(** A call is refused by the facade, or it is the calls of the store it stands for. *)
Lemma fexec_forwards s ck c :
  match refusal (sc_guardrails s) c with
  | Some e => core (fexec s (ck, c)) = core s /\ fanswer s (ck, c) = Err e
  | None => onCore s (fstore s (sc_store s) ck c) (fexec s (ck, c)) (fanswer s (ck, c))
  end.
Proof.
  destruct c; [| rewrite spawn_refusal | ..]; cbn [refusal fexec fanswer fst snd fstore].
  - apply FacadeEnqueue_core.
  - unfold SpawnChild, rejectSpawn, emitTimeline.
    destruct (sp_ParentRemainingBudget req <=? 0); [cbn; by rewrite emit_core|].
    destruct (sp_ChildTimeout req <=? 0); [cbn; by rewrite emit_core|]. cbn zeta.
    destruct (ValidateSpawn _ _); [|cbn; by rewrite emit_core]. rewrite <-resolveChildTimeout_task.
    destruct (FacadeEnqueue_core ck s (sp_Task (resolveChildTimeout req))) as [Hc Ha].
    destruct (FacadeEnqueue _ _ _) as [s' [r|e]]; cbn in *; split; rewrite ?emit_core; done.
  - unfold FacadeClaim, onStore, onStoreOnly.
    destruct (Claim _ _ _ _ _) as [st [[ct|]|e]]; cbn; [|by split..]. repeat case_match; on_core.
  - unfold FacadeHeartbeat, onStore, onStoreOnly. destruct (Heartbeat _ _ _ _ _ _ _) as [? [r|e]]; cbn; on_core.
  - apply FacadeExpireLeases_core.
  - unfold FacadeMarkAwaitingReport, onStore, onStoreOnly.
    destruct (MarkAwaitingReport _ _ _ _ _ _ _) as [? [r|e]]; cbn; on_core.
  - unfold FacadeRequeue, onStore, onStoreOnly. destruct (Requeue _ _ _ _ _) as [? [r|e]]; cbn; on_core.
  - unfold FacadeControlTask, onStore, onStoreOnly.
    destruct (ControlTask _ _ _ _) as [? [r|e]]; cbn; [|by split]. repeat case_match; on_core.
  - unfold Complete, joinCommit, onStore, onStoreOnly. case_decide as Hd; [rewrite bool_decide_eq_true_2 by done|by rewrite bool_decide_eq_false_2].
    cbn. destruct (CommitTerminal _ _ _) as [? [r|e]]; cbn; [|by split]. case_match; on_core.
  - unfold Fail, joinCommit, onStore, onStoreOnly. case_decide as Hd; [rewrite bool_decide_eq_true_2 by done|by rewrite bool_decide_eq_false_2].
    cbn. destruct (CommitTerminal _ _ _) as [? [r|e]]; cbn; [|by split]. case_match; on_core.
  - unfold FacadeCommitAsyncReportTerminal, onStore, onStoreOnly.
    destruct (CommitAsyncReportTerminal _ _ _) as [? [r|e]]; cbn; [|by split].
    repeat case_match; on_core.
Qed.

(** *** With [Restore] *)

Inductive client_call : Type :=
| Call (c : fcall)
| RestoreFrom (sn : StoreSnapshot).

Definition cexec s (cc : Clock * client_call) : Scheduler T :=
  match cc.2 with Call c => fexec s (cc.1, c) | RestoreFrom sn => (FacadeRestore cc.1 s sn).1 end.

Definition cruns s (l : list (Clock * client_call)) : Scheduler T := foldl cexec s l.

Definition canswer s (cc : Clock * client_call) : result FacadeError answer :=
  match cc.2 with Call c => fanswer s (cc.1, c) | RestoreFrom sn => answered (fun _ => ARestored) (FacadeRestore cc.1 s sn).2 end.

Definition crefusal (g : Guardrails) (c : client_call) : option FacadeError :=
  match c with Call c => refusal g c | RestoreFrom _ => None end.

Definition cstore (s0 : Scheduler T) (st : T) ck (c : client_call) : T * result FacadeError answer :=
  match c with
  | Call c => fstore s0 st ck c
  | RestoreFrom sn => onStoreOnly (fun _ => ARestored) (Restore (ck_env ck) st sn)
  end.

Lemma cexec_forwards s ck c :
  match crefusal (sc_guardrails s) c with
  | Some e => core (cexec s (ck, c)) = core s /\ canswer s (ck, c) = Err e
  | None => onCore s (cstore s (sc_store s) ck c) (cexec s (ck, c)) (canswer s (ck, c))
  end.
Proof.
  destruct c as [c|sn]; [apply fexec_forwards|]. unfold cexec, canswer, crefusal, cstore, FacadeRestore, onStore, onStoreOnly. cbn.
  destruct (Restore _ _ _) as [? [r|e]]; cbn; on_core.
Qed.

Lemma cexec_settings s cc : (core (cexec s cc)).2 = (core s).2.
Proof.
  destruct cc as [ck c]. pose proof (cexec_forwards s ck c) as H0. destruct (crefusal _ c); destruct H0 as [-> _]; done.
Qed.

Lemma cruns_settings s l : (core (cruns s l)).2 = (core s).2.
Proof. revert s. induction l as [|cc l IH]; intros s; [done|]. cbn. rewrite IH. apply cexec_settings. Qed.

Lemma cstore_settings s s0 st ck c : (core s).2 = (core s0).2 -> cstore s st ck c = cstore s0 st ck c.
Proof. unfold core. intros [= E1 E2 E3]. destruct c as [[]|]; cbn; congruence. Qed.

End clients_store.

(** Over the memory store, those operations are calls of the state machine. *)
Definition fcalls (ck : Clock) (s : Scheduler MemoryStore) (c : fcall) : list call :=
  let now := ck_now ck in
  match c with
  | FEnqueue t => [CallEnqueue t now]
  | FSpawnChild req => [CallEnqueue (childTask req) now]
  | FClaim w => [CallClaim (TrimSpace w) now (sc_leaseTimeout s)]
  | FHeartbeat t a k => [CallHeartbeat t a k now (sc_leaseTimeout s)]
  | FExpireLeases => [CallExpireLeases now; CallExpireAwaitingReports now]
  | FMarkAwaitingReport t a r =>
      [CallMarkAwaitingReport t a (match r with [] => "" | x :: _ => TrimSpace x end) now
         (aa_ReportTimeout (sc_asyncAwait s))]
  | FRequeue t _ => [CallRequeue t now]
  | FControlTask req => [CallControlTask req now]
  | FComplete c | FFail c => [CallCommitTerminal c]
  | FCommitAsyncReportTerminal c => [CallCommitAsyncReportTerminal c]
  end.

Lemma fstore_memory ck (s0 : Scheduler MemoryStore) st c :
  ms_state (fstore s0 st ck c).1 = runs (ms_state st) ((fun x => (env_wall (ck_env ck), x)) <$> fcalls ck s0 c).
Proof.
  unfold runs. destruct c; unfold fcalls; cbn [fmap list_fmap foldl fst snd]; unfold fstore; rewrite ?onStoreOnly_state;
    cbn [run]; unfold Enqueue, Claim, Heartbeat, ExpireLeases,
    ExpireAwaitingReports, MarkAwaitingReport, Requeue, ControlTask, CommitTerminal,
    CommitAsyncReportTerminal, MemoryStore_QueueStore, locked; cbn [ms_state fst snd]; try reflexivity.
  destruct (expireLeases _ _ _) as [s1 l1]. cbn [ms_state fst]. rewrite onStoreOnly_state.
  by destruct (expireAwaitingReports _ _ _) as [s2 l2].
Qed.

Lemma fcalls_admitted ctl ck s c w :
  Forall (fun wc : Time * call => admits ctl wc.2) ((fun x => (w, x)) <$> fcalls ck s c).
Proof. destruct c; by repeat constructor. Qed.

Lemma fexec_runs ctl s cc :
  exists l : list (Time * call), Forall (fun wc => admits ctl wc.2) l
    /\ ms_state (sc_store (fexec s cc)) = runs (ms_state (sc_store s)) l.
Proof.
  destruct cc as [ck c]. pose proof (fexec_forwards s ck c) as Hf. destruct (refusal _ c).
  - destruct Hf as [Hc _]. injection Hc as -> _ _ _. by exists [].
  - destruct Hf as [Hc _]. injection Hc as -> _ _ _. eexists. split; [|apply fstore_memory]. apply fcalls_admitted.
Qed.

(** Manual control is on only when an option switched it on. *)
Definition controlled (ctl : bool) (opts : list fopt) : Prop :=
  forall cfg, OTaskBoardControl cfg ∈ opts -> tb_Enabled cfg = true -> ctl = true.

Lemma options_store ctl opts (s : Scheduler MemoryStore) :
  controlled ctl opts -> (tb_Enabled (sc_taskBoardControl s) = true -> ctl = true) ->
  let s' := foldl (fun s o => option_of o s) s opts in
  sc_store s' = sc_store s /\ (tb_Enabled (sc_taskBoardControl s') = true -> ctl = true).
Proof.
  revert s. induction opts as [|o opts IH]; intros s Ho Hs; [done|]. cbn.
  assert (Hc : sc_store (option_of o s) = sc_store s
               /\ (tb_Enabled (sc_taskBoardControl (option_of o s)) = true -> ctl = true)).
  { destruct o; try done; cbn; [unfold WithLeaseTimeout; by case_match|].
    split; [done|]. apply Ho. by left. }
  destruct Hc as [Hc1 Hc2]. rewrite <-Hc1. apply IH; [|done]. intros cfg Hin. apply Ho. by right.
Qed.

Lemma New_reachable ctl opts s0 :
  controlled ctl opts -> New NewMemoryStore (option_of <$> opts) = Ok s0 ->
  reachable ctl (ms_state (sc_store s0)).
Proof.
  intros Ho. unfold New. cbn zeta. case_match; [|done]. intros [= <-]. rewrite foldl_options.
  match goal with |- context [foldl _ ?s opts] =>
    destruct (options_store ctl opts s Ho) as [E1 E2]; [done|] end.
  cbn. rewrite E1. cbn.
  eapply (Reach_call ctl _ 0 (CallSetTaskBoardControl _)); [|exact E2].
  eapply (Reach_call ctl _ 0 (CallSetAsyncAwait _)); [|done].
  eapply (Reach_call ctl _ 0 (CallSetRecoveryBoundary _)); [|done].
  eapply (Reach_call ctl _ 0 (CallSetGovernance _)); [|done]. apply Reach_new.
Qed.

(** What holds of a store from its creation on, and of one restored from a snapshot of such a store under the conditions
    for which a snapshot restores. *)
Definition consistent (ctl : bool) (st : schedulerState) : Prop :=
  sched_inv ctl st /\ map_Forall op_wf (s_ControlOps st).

□ □ □

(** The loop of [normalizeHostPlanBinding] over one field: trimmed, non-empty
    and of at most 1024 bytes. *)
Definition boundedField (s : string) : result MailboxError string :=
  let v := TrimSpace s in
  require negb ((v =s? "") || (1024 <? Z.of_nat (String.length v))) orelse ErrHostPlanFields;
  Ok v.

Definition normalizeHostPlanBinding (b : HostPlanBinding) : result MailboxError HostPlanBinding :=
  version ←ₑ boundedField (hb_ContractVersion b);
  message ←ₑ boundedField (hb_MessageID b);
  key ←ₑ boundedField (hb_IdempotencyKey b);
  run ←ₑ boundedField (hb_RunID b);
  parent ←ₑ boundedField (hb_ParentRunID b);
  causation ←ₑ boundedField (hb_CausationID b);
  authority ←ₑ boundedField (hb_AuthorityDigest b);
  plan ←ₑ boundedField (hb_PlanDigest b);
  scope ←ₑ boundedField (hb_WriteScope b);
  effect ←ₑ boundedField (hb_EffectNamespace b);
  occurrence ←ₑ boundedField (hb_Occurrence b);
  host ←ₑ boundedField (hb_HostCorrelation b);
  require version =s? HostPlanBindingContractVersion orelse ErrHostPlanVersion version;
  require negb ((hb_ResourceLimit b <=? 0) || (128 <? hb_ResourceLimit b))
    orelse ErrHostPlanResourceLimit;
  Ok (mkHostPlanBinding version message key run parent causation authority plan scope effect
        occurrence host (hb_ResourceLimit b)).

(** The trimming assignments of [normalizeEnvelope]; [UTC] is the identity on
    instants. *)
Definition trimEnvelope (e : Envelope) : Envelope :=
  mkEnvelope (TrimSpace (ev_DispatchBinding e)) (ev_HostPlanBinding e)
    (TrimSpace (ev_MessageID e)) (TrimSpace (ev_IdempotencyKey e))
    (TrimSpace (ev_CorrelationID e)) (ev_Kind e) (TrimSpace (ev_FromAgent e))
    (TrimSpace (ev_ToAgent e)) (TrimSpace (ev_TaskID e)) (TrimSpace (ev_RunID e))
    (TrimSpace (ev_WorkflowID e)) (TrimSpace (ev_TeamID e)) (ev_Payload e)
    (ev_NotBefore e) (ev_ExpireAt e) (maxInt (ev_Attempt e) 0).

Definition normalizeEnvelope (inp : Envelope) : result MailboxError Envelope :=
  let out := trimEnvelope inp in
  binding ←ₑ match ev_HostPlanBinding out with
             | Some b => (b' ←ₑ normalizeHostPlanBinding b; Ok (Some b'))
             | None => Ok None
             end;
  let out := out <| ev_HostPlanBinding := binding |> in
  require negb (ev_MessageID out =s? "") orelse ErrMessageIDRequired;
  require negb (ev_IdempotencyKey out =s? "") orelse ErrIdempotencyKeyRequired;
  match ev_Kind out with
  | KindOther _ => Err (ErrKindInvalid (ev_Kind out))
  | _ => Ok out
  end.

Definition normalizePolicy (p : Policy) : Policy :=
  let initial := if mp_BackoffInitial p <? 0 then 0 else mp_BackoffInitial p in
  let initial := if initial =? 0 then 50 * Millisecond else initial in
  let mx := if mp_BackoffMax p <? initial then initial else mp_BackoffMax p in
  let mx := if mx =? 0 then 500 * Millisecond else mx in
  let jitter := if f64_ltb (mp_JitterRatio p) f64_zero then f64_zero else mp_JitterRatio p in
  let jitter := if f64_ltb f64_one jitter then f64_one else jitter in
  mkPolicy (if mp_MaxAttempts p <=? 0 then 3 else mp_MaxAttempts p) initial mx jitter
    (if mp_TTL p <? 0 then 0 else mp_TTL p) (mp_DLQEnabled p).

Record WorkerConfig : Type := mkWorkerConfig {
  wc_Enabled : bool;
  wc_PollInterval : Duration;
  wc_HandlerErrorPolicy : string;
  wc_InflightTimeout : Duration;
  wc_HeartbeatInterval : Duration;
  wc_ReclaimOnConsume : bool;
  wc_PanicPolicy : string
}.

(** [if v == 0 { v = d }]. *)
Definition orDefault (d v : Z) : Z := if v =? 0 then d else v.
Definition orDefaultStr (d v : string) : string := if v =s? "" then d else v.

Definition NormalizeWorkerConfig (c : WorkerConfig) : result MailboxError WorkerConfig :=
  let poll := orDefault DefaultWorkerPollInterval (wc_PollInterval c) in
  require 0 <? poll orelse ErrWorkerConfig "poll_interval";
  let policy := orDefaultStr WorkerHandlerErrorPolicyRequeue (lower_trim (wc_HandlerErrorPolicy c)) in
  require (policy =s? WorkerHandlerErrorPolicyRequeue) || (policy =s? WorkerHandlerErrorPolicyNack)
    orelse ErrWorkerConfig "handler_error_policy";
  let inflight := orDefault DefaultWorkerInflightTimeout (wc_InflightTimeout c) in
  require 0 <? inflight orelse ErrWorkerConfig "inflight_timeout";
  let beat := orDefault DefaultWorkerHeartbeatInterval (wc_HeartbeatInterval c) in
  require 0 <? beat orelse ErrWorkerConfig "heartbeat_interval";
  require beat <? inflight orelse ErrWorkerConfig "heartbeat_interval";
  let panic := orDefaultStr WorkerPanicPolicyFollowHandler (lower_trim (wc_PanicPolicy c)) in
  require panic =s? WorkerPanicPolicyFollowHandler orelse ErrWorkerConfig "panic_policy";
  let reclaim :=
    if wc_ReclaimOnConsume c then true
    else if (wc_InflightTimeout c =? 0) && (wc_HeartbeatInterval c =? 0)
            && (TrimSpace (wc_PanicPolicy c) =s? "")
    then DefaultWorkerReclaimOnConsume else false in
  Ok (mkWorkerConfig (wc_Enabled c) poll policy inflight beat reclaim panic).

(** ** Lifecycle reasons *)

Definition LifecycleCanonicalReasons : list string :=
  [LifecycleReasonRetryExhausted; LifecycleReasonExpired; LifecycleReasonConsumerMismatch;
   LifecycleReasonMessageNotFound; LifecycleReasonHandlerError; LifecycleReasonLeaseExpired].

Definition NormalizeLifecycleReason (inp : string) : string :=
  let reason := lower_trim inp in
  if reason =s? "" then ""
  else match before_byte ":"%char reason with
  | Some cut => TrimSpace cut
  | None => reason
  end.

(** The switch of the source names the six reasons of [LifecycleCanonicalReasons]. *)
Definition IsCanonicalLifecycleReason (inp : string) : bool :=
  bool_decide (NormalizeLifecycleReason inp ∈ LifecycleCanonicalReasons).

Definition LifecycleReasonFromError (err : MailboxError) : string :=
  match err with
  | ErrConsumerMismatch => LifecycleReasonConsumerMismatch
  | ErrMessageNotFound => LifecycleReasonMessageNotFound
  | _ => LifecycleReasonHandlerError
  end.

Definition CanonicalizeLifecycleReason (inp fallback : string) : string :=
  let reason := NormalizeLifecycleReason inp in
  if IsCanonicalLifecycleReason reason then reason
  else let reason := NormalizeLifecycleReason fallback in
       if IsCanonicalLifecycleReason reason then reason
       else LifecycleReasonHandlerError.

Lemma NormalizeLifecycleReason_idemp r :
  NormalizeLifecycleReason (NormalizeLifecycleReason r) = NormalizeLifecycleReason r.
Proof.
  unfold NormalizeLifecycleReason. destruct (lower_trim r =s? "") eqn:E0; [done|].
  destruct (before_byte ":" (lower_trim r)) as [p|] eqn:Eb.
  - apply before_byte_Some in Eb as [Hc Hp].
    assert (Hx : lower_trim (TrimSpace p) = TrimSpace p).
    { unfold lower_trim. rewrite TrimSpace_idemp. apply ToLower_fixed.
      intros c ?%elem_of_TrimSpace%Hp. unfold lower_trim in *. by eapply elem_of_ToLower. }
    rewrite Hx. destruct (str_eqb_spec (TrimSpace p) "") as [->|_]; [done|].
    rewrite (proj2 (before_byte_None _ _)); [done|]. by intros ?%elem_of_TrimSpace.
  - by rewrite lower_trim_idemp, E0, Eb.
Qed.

□ □ □

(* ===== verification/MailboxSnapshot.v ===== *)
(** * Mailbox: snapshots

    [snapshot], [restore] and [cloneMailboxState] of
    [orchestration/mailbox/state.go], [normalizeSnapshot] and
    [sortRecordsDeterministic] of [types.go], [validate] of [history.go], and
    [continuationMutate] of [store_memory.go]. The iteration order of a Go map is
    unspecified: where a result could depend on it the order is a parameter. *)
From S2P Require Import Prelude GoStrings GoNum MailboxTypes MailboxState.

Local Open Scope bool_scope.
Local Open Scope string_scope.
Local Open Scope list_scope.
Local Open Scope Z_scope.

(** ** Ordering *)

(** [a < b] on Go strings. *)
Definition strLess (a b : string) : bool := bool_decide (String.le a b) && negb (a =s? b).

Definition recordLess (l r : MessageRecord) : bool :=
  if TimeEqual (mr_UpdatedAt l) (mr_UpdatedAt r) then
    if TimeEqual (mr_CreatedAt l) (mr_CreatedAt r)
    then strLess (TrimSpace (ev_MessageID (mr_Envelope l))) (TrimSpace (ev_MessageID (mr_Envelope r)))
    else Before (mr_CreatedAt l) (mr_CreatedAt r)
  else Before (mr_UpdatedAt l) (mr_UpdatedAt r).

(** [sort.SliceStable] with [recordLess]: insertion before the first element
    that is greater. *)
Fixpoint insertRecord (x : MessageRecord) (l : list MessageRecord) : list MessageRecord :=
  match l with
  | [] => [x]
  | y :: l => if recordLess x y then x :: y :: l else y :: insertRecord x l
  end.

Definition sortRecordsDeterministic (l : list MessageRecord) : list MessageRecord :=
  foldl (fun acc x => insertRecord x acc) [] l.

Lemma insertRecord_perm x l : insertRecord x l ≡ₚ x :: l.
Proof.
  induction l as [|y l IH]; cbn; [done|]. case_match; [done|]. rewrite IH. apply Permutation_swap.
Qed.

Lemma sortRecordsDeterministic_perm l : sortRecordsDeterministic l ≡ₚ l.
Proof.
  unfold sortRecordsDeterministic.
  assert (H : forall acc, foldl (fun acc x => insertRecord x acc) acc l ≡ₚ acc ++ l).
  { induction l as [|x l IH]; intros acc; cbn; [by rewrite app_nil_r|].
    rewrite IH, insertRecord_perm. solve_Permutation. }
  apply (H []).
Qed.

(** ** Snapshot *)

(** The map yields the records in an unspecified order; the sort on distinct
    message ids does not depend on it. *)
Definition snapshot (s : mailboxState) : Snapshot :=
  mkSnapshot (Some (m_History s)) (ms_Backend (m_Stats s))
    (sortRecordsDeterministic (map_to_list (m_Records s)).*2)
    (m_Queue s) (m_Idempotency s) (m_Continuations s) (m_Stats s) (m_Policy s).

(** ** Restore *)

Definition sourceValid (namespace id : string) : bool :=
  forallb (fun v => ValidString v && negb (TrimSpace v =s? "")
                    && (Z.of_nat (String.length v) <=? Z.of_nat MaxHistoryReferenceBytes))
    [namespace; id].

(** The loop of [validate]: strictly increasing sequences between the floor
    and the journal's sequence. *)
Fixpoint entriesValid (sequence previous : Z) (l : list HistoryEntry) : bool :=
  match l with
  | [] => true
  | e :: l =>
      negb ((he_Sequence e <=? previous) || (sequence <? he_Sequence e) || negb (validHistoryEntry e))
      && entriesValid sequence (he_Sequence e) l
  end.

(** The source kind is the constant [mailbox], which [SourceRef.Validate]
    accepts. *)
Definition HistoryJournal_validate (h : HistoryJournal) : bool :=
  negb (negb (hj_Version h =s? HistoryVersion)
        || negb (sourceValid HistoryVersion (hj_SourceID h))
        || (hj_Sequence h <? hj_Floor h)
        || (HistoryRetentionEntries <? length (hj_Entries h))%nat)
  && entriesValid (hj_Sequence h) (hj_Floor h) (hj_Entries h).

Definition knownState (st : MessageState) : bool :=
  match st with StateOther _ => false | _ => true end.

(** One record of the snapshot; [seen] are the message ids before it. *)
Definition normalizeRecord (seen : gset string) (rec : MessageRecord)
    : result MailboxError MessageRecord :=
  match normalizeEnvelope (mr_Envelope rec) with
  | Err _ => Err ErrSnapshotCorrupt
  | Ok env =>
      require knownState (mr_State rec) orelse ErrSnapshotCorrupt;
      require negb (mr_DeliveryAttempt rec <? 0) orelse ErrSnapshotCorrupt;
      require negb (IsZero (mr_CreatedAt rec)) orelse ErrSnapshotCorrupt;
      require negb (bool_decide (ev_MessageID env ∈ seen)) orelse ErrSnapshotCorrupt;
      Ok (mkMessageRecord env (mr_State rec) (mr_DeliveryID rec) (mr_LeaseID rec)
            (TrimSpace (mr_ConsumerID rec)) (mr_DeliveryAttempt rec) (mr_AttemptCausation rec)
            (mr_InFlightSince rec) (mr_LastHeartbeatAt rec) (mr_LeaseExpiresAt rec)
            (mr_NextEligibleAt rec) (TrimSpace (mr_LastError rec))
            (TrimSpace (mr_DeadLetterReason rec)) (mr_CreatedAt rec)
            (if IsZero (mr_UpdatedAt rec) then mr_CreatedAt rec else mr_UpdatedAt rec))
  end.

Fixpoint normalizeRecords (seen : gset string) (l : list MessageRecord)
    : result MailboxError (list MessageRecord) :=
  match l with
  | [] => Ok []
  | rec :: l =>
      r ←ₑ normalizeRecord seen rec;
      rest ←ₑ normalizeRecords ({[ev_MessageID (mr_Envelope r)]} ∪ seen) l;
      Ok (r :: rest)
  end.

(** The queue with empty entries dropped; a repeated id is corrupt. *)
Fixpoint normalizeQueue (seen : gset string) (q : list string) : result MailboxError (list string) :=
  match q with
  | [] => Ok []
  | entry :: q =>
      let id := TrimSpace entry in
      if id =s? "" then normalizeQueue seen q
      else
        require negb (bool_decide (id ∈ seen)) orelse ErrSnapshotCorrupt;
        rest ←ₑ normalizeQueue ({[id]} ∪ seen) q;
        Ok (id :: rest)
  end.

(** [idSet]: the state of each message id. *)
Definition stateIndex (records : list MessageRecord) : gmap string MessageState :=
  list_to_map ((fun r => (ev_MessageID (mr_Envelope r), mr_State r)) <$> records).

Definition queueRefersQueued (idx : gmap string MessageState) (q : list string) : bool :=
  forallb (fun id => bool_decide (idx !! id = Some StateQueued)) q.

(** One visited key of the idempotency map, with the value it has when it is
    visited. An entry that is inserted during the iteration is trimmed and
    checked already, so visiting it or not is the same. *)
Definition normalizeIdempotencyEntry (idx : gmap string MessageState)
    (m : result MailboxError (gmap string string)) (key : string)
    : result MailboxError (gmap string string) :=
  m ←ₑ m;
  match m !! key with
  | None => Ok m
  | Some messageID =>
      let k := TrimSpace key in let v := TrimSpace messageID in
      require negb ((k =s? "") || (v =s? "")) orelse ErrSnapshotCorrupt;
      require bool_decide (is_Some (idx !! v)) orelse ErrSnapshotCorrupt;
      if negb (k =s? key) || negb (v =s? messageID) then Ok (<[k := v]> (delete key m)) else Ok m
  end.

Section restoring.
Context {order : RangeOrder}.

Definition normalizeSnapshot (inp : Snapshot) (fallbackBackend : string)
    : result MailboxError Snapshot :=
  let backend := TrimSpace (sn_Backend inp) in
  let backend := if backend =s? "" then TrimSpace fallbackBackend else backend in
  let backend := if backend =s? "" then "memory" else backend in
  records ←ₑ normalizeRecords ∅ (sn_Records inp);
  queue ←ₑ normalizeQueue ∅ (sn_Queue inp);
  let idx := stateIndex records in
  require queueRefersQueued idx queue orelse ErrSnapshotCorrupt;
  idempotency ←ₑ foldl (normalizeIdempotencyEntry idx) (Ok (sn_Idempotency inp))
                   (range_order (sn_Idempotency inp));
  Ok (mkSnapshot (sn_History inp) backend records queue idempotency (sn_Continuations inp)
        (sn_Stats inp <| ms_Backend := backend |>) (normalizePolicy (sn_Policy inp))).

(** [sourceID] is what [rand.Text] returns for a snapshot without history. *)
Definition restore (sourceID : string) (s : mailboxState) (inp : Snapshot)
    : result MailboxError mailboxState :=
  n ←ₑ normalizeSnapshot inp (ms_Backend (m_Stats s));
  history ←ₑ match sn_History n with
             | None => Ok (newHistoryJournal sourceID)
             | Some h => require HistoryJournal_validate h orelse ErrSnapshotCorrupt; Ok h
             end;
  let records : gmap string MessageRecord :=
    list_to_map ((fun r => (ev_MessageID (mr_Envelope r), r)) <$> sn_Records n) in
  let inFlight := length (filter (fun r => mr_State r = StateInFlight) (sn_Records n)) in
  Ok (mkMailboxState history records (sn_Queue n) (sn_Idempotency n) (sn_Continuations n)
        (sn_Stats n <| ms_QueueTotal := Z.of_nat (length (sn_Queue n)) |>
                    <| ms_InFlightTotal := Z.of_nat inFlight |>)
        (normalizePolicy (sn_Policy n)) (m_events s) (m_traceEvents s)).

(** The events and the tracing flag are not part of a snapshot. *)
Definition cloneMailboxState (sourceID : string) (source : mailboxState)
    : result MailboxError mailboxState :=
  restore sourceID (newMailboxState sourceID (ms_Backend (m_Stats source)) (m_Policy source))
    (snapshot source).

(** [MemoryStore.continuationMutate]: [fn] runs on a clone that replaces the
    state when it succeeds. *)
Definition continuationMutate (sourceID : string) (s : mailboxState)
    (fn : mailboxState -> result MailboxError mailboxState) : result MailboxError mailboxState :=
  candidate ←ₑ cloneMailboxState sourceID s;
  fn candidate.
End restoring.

□ □ □

Your task is to transcribe, with no changes, only the lines of the listing above that lie between the line holding "(** [sourceID] is" and the line holding "End restoring.", inclusive.

(** [sourceID] is what [rand.Text] returns for a snapshot without history. *)
Definition restore (sourceID : string) (s : mailboxState) (inp : Snapshot)
    : result MailboxError mailboxState :=
  n ←ₑ normalizeSnapshot inp (ms_Backend (m_Stats s));
  history ←ₑ match sn_History n with
             | None => Ok (newHistoryJournal sourceID)
             | Some h => require HistoryJournal_validate h orelse ErrSnapshotCorrupt; Ok h
             end;
  let records : gmap string MessageRecord :=
    list_to_map ((fun r => (ev_MessageID (mr_Envelope r), r)) <$> sn_Records n) in
  let inFlight := length (filter (fun r => mr_State r = StateInFlight) (sn_Records n)) in
  Ok (mkMailboxState history records (sn_Queue n) (sn_Idempotency n) (sn_Continuations n)
        (sn_Stats n <| ms_QueueTotal := Z.of_nat (length (sn_Queue n)) |>
                    <| ms_InFlightTotal := Z.of_nat inFlight |>)
        (normalizePolicy (sn_Policy n)) (m_events s) (m_traceEvents s)).

(** The events and the tracing flag are not part of a snapshot. *)
Definition cloneMailboxState (sourceID : string) (source : mailboxState)
    : result MailboxError mailboxState :=
  restore sourceID (newMailboxState sourceID (ms_Backend (m_Stats source)) (m_Policy source))
    (snapshot source).

(** [MemoryStore.continuationMutate]: [fn] runs on a clone that replaces the
    state when it succeeds. *)
Definition continuationMutate (sourceID : string) (s : mailboxState)
    (fn : mailboxState -> result MailboxError mailboxState) : result MailboxError mailboxState :=
  candidate ←ₑ cloneMailboxState sourceID s;
  fn candidate.
End restoring.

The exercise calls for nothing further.